Tag Archives: your usps retirement benefits lawyer

OPM Disability Retirement Attorney: Incremental Destruction

It is the slow, destructive force of incrementalism which presents the greater danger in life.  Most people can respond to a full-blown crisis; those are events where the human chemistry of adrenaline flow and reactive thoughtlessness results in heroic acts as told in epic narratives.  But what of the slow and deliberate acts of daily sniping?  How well do we respond, and in civil discourse where physical challenge to such cowardly encounters is no longer acceptable, what does one do?

For the Federal employee and the U.S. Postal worker who must contend daily with supervisors, co-workers, managers, etc., in the deliberative incrementalism of destructive criticism, heightened hostility, and the slow churning of pressure by the drip-drip method of administrative sanctions, actions and reprimands, the cost of remaining in an atmosphere of toxicity is high, indeed.

When the medical condition begins to impact the capacity and ability to perform one or more of the essential elements of one’s positional duties, the Federal agency and the U.S. Postal Service engages in a fairly routine manner of acting — of ostracizing, impeding and obstructing.

One would think that, with all of the laws and public awareness concerning disability discrimination, that society — and especially the Federal sector — would be sensitive in the treatment of Federal and Postal employees who suffer from a medical condition; but, alas, civilization rarely progresses in response to genteel laws reflecting intellectual advancement; rather, they remain within the constraints of the origin of one’s species (hint:  the reference is to the Darwinian paradigm of evolutionary determinism).

Filing for Federal or Postal Disability Retirement benefits through the U.S. Office of Personnel Management, whether the Federal or Postal worker is under FERS, CSRS or CSRS Offset, is often the best choice remaining for Federal or Postal workers who must contend with the incrementalism of sure destruction.  For, in the end, one must always reflect upon the priority of values — of health, continuation in a toxic environment, and whether it is worth it in the end.

It may be years before the adverse effects surface, or mere months; but that is the legend of the age-old torture methods which are most effective; the ones who administer the pain have all the time in the world; it is the victim who must live with the consequences.

Sincerely,

Robert R. McGill, Esquire

 

Federal Employee Disability Retirement: Explosions of Reality, Containers of Fantasy

It is often the converse; as reality is that which constitutes the universe of the knowable, it is that which is contained and determinably set within the parameters of perception; likewise, we normally consider fantasy as that which cannot be contained, and therefore is unstable and likened to a detonated delinquency of diverted desires.

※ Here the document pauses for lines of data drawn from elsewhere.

(* ===== verification/SponsorPolicy.v ===== *)
(** What a fee sponsor pays for: the platform policy, from the settings or the
    policy file, and its narrowing by an agent grant
    (srv/submission/sponsor-policy.ts). *)
From Stdlib Require Import Ascii.
From S2P Require Import Prelude Json Numbers.

Set Warnings "-register-all".

Local Open Scope string_scope.

(** ** Data *)

(** The circuits sponsored on one contract: ["*"] or the named ones. *)
Inductive ContractCircuitRule := AllCircuits | NamedCircuits (l : list string).

(** An object: the keys are distinct addresses, in the order of the text. *)
Definition ContractCircuitRules := list (string * ContractCircuitRule).

(** Optional fields are options; [None] is undefined. *)
Record SponsorPolicy := MkPolicy {
  p_allowedContracts : list string; p_allowedCircuits : list string;
  p_contractCircuits : option ContractCircuitRules; p_allowDeploy : option bool;
  p_ownContracts : option (list string); p_allowedTokenTypes : option (list string);
  p_allowContractMints : option bool; p_allowSwaps : option bool;
  p_shareMintedTokenTypes : option bool; p_ownTokenTypes : option (list string);
  p_sharedTokenTypes : option (list string); p_allowTransfers : option bool;
  p_allowUnshieldedOffers : option bool; p_allowedUnshieldedTokenTypes : option (list string);
  p_rateLimits : option (list (string * Z)) }.

(** Null and undefined fields read alike. *)
Record GrantPolicyInput := MkGrantPolicy {
  gp_allowedContracts : option (list string); gp_allowedCircuits : option (list string);
  gp_allowDeploy : option bool; gp_deployedContracts : option (list string);
  gp_allowedTokenTypes : option (list string); gp_mintedTokenTypes : option (list string);
  gp_allowSwaps : option bool; gp_allowTransfers : option bool;
  gp_allowUnshieldedOffers : option bool; gp_allowedUnshieldedTokenTypes : option (list string) }.

(** [v === true] *)
Definition is_true (v : option bool) : bool := bool_decide (v = Some true).

(** ** Validation of the lists *)

Definition MAX_POLICY_ENTRIES : nat := 256.
Definition MAX_ENTRY_LENGTH : nat := 130.

Definition is_word (a : ascii) : bool :=
  char_in "A" "Z" a || char_in "a" "z" a || is_digit a || Ascii.eqb a "_".

(** The loops of the two list validators differ in the check of an entry. *)
Fixpoint validated (name : string) (check : string → outcome string) (l : list json) (out : list string) :
    outcome (list string) :=
  match l with
  | [] => Ret out
  | JStr entry :: l' => v ← check entry; validated name check l' (set_add out v)
  | _ :: _ => Throw (js_error (name ++ " entries must be strings"))
  end.

Definition validate_list (name : string) (check : string → outcome string) (raw : option json) :
    outcome (list string) :=
  match raw with
  | None | Some JNull => Ret []
  | Some (JArr l) =>
      if (MAX_POLICY_ENTRIES <? length l)%nat then
        Throw (js_error (name ++ " has " ++ pretty (length l) ++ " entries; at most " ++
                         pretty MAX_POLICY_ENTRIES ++ " are allowed"))
      else validated name check l []
  | Some _ => Throw (js_error (name ++ " must be an array of strings"))
  end.

Definition policy_entry (name entry : string) : outcome string :=
  let v := trim entry in
  if is_empty v then Throw (js_error (name ++ " contains an empty entry"))
  else if (MAX_ENTRY_LENGTH <? String.length v)%nat then
    Throw (js_error (name ++ " entry '" ++ slice0 16 v ++ "…' is longer than " ++
                     pretty MAX_ENTRY_LENGTH ++ " characters"))
  else if negb (all_chars is_word v) then
    Throw (js_error (name ++ " entry '" ++ slice0 32 v ++ "' is not a contract address or circuit name"))
  else Ret v.

Definition validatePolicyList (name : string) (raw : option json) : outcome (list string) :=
  validate_list name (policy_entry name) raw.

Definition token_type_entry (name entry : string) : outcome string :=
  let v := drop_0x (lower (trim entry)) in
  if negb (HEX64_RE v) then
    Throw (js_error (name ++ " entry '" ++ slice0 32 (trim entry) ++
                     "' is not a raw token type (64 hex; use deriveTokenType)"))
  else Ret v.

Definition validateTokenTypeList (name : string) (raw : option json) : outcome (list string) :=
  validate_list name (token_type_entry name) raw.

(** [value === '*'] *)
Definition is_star (v : json) : bool := match v with JStr s => bool_decide (s = "*") | _ => false end.
(** [Array.isArray(v) && v.includes('*')] *)
Definition has_star (v : json) : bool := match v with JArr l => existsb is_star l | _ => false end.

Fixpoint contract_rules (name : string) (entries : list (string * json)) (out : ContractCircuitRules) :
    outcome ContractCircuitRules :=
  match entries with
  | [] => Ret out
  | (key, value) :: entries' =>
      let address := lower (trim key) in
      let label := name ++ "." ++ slice0 16 address in
      if negb (HEX64_RE address) then
        Throw (js_error (name ++ " key '" ++ slice0 32 (trim key) ++ "' is not a contract address (64 hex)"))
      else if map_has address out then
        Throw (js_error (name ++ " lists contract " ++ slice0 16 address ++ " twice"))
      else if is_star value then contract_rules name entries' (map_set address AllCircuits out)
      else if has_star value then
        Throw (js_error (label ++ ": use " ++ quote "*" ++ " as the value, not inside the array"))
      else
        circuits ← validatePolicyList label (Some value);
        match circuits with
        | [] => Throw (js_error (label ++ " must be " ++ quote "*" ++ " or a non-empty array of circuit names"))
        | _ => contract_rules name entries' (map_set address (NamedCircuits circuits) out)
        end
  end.

Definition validateContractCircuits (name : string) (raw : option json) : outcome (option ContractCircuitRules) :=
  match raw with
  | None | Some JNull => Ret None
  | Some (JObj entries) =>
      if (MAX_POLICY_ENTRIES <? length entries)%nat then
        Throw (js_error (name ++ " has " ++ pretty (length entries) ++ " entries; at most " ++
                         pretty MAX_POLICY_ENTRIES ++ " are allowed"))
      else Some <$> contract_rules name entries []
  | Some _ => Throw (js_error (name ++ " must be an object of contract address to " ++ quote "*" ++ " or circuit names"))
  end.

(** ** The platform policy *)

(** What the getters of srv/utils/config.ts answer. *)
Record Settings := MkSettings {
  configList : string → list string;
  configFlag : string → bool;
  configString : string → option string }.

Definition unavailable (msg : string) : exn := Exn "SponsorPolicyUnavailableError" "SPONSOR_POLICY_UNAVAILABLE" msg.

Definition list_setting (c : Settings) (key : string) : option json := Some (JArr (JStr <$> configList c key)).

Definition envPolicy (c : Settings) : outcome SponsorPolicy :=
  match (types ← validateTokenTypeList "NIGHTGATE_SPONSOR_ALLOWED_TOKEN_TYPES"
                   (list_setting c "NIGHTGATE_SPONSOR_ALLOWED_TOKEN_TYPES");
         unshielded ← validateTokenTypeList "NIGHTGATE_SPONSOR_ALLOWED_UNSHIELDED_TOKEN_TYPES"
                   (list_setting c "NIGHTGATE_SPONSOR_ALLOWED_UNSHIELDED_TOKEN_TYPES");
         mret (types, unshielded)) with
  | Throw e => Throw (unavailable (ex_msg e ++ "; refusing to sponsor"))
  | Ret (types, unshielded) => Ret {|
      p_allowedContracts := configList c "NIGHTGATE_SPONSOR_ALLOWED_CONTRACTS";
      p_allowedCircuits := configList c "NIGHTGATE_SPONSOR_ALLOWED_CIRCUITS";
      p_contractCircuits := None;
      p_allowDeploy := Some (configFlag c "NIGHTGATE_SPONSOR_ALLOW_DEPLOY");
      p_ownContracts := None;
      p_allowedTokenTypes := Some types;
      p_allowContractMints := Some (configFlag c "NIGHTGATE_SPONSOR_ALLOW_CONTRACT_MINTS");
      p_allowSwaps := Some (configFlag c "NIGHTGATE_SPONSOR_ALLOW_SWAPS");
      p_shareMintedTokenTypes := Some (configFlag c "NIGHTGATE_SPONSOR_SHARE_MINTED_TOKEN_TYPES");
      p_ownTokenTypes := None; p_sharedTokenTypes := None;
      p_allowTransfers := Some (configFlag c "NIGHTGATE_SPONSOR_ALLOW_TRANSFERS");
      p_allowUnshieldedOffers := Some (configFlag c "NIGHTGATE_SPONSOR_ALLOW_UNSHIELDED_OFFERS");
      p_allowedUnshieldedTokenTypes := Some unshielded;
      p_rateLimits := None |}
  end.

Definition POLICY_FILE_KEYS : list string := [
  "allowedContracts"; "allowedCircuits"; "contractCircuits"; "allowDeploy"; "allowedTokenTypes";
  "allowContractMints"; "allowSwaps"; "allowTransfers"; "shareMintedTokenTypes";
  "allowUnshieldedOffers"; "allowedUnshieldedTokenTypes"; "rateLimits" ].

Definition policy_flags : list string :=
  [ "allowDeploy"; "allowContractMints"; "allowSwaps"; "allowTransfers"; "shareMintedTokenTypes"; "allowUnshieldedOffers" ].

Definition RATE_CLASS_NAMES : list string :=
  [ "prove"; "deploy"; "sponsor"; "compute"; "read"; "wallet"; "signing"; "admin"; "public-verify" ].

Definition isRateClass (name : string) : bool := mem name RATE_CLASS_NAMES.

Fixpoint rate_limits (l : list (string * json)) (out : list (string * Z)) : outcome (list (string * Z)) :=
  match l with
  | [] => Ret out
  | (name, value) :: l' =>
      if negb (isRateClass name) then
        Throw (js_error ("rateLimits names unknown class '" ++ name ++ "'; known: " ++
                         String.concat ", " RATE_CLASS_NAMES))
      else match value with
      | JInt n => if bool_decide (n < 1)%Z
                  then Throw (js_error ("rateLimits." ++ name ++ " must be an integer of at least 1"))
                  else rate_limits l' (map_set name n out)
      | _ => Throw (js_error ("rateLimits." ++ name ++ " must be an integer of at least 1"))
      end
  end.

But in limited situations, of lost hope, where youth and the vigor of expectations yet unfulfilled, and anticipated future strivings are cut short by the tragedy of circumstances unexpected and of sudden termination unrealized, it is the very disintegration and deterioration of reality which constitutes the tragedy, and its mirror image of dreams unfulfilled.

Medical conditions tend to do that; at whatever age, whether in youth or near retirement, when expectations are bluntly severed and dreams are cancelled like plane reservations where the empty seat of an awaiting corridor on a tarmac in the stillness of a foggy night merely reveals a void and vacuity of that which might have been; it is the aggregate of life, its dreams and hopes, which reveal the true nature of value and worth.

For Federal and Postal employees who suffer from a medical condition, such that the medical condition prevents the Federal or Postal worker from performing one or more of the essential elements of one’s positional duties of the Federal or Postal position occupied, the need to cut short a promising career in the Federal sector constitutes an explosion of reality and a containment of dreams.

Suddenly, that project must be delayed; the expected promotion must be forgotten; that planned vacation must be canceled; the 3-day weekend with family and friends must be shelved.  Reality need not be the grandeur of paradigms, just as one’s fantasy of the utopia of one’s dreams need not include gnomes and pots of gold.

Federal Disability Retirement benefits may not seem like the granting of the singular wish one may hope for, but it is a benefit offered to all Federal and Postal employees, whether one is under FERS, CSRS or CSRS Offset, and must be proven at either the administrative level at the U.S. Office of Personnel Management, or at the quasi-judicial forum of the U.S. Merit Systems Protection Board.  It is a benefit which allows for the important recuperative period of gaining back control of one’s life, by pushing a “reset” button and re-ordering one’s priorities in life.

It may well be that having a debilitating medical condition constitutes a metaphorical explosion of one’s reality, resulting in the containment of one’s fantasy; but the greater tragedy would be if the circumstances of one’s life explodes one’s fantasy and dreams for the future, with the consequence of containing forever the reality of one’s life.